The vocation to work for the benefit of the needy population had the direct influence of the family, particularly an inheritance of her father that she carried forward, with the decisive support of her sister, Dulcinha. At the age of thirteen, thanks to her fearlessness and sense of justice -marked traces revealed when she was still very young-, Irmã Dulce began to welcome beggars and sick people into her home, transforming the family's residence - at Independence Street, 61, in the Nazaré neighborhood, in a social care center. The house became known as 'The San Francisco Ordinance', such as the number of needy people crowded her door. It was at that time too when, for the first time, she announced the desire to devote herself to religious life, after a visit with her aunt to an area with very poor people.
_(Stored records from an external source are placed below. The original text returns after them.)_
(** * Biodesign metadata exchange: the metadata-versioning core

    A shallow embedding of [BioDesignMetadataLibrary.py] (checksums, the
    changelog of reversible patches, revision reconstruction, the encrypted
    export/import boundary), of the provider-side check
    [LatticeSynthProviderTool.design_and_metadata_match] with the [/order]
    endpoint, and of the argument validation of [CreateOperation].

    Python values are modelled as follows.
    - [str] is a list of Unicode code points ([Z]); [bytes] is a list of
      [Byte.byte].
    - An exception is a value of [exn]; a call that may raise returns a
      [result].
    - Files live in a store [gmap str str] from paths to text.
    - The clock ([datetime.now]), the UUID generator, the random IV
      ([os.urandom]) and the environment ([os.getenv]) are explicit inputs.
    - The codecs and primitives with a fixed definition (UTF-8, hex,
      base64, PKCS7, SHA-256, AES in CBC mode) are modelled after their
      standards and run on test vectors at the end of the file.
    - The other code the library calls but does not contain
      ([str.lower], [json], [diff_match_patch], the GenBank reader) is an
      interface (a type class); the properties assumed of it are stated in
      separate law classes. *)

From Stdlib Require Import ZArith Lia List Bool Ascii String.
From Stdlib Require Strings.Byte.
From stdpp Require Import base option list gmap countable.
Import ListNotations.

Local Open Scope Z_scope.

(** ** Python values *)

Module Py.

Abbreviation str := (list Z).
Abbreviation byte := Init.Byte.byte.
Abbreviation bytes := (list Init.Byte.byte).

(** A string literal of the source, as code points. *)
Definition lit (s : string) : str :=
  map (fun a => Z.of_N (N_of_ascii a)) (list_ascii_of_string s).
On February 8, 1933, shortly after her graduation as a teacher, Maria Rita joined the Congregation of the Missionary Sisters of the Immaculate Conception of the Mother of God in the city of São Cristóvão, in Sergipe. On August 13, 1933, she received the nun's habit of the Missionary Sisters and adopted, in honor of her mother, the name of Irmã Dulce.
Sister Dulce's first mission as a nun was to teach at a college maintained by her congregation in the neighborhood of Massaranduba, in the Lower City, in Salvador. However, her thinking was directed at working with the poor. Already in 1935, she assisted the poor community of Alagados, a group of stilts that had consolidated in the inner part of the district of Itapagipe. At the same time, she began to attend to the numerous workers in that neighborhood, creating a medical post and founding in 1936 the Workers’ Union of San Francisco - the first Catholic workers 'organization in the state, which later gave birth to the Workers' Circle of Bahia. In 1937, she founded, together with Frei Hildebrando Kruthaup, the Operational Circle of Bahia, maintained with the raised funds from three cinemas they had both built through donations - Cine Roma, Cine Plataforma and Cine São Caetano. In May 1939, Irmã Dulce inaugurated the Santo Antônio College, a public school for workers and their children, in the neighborhood of Massaranduba.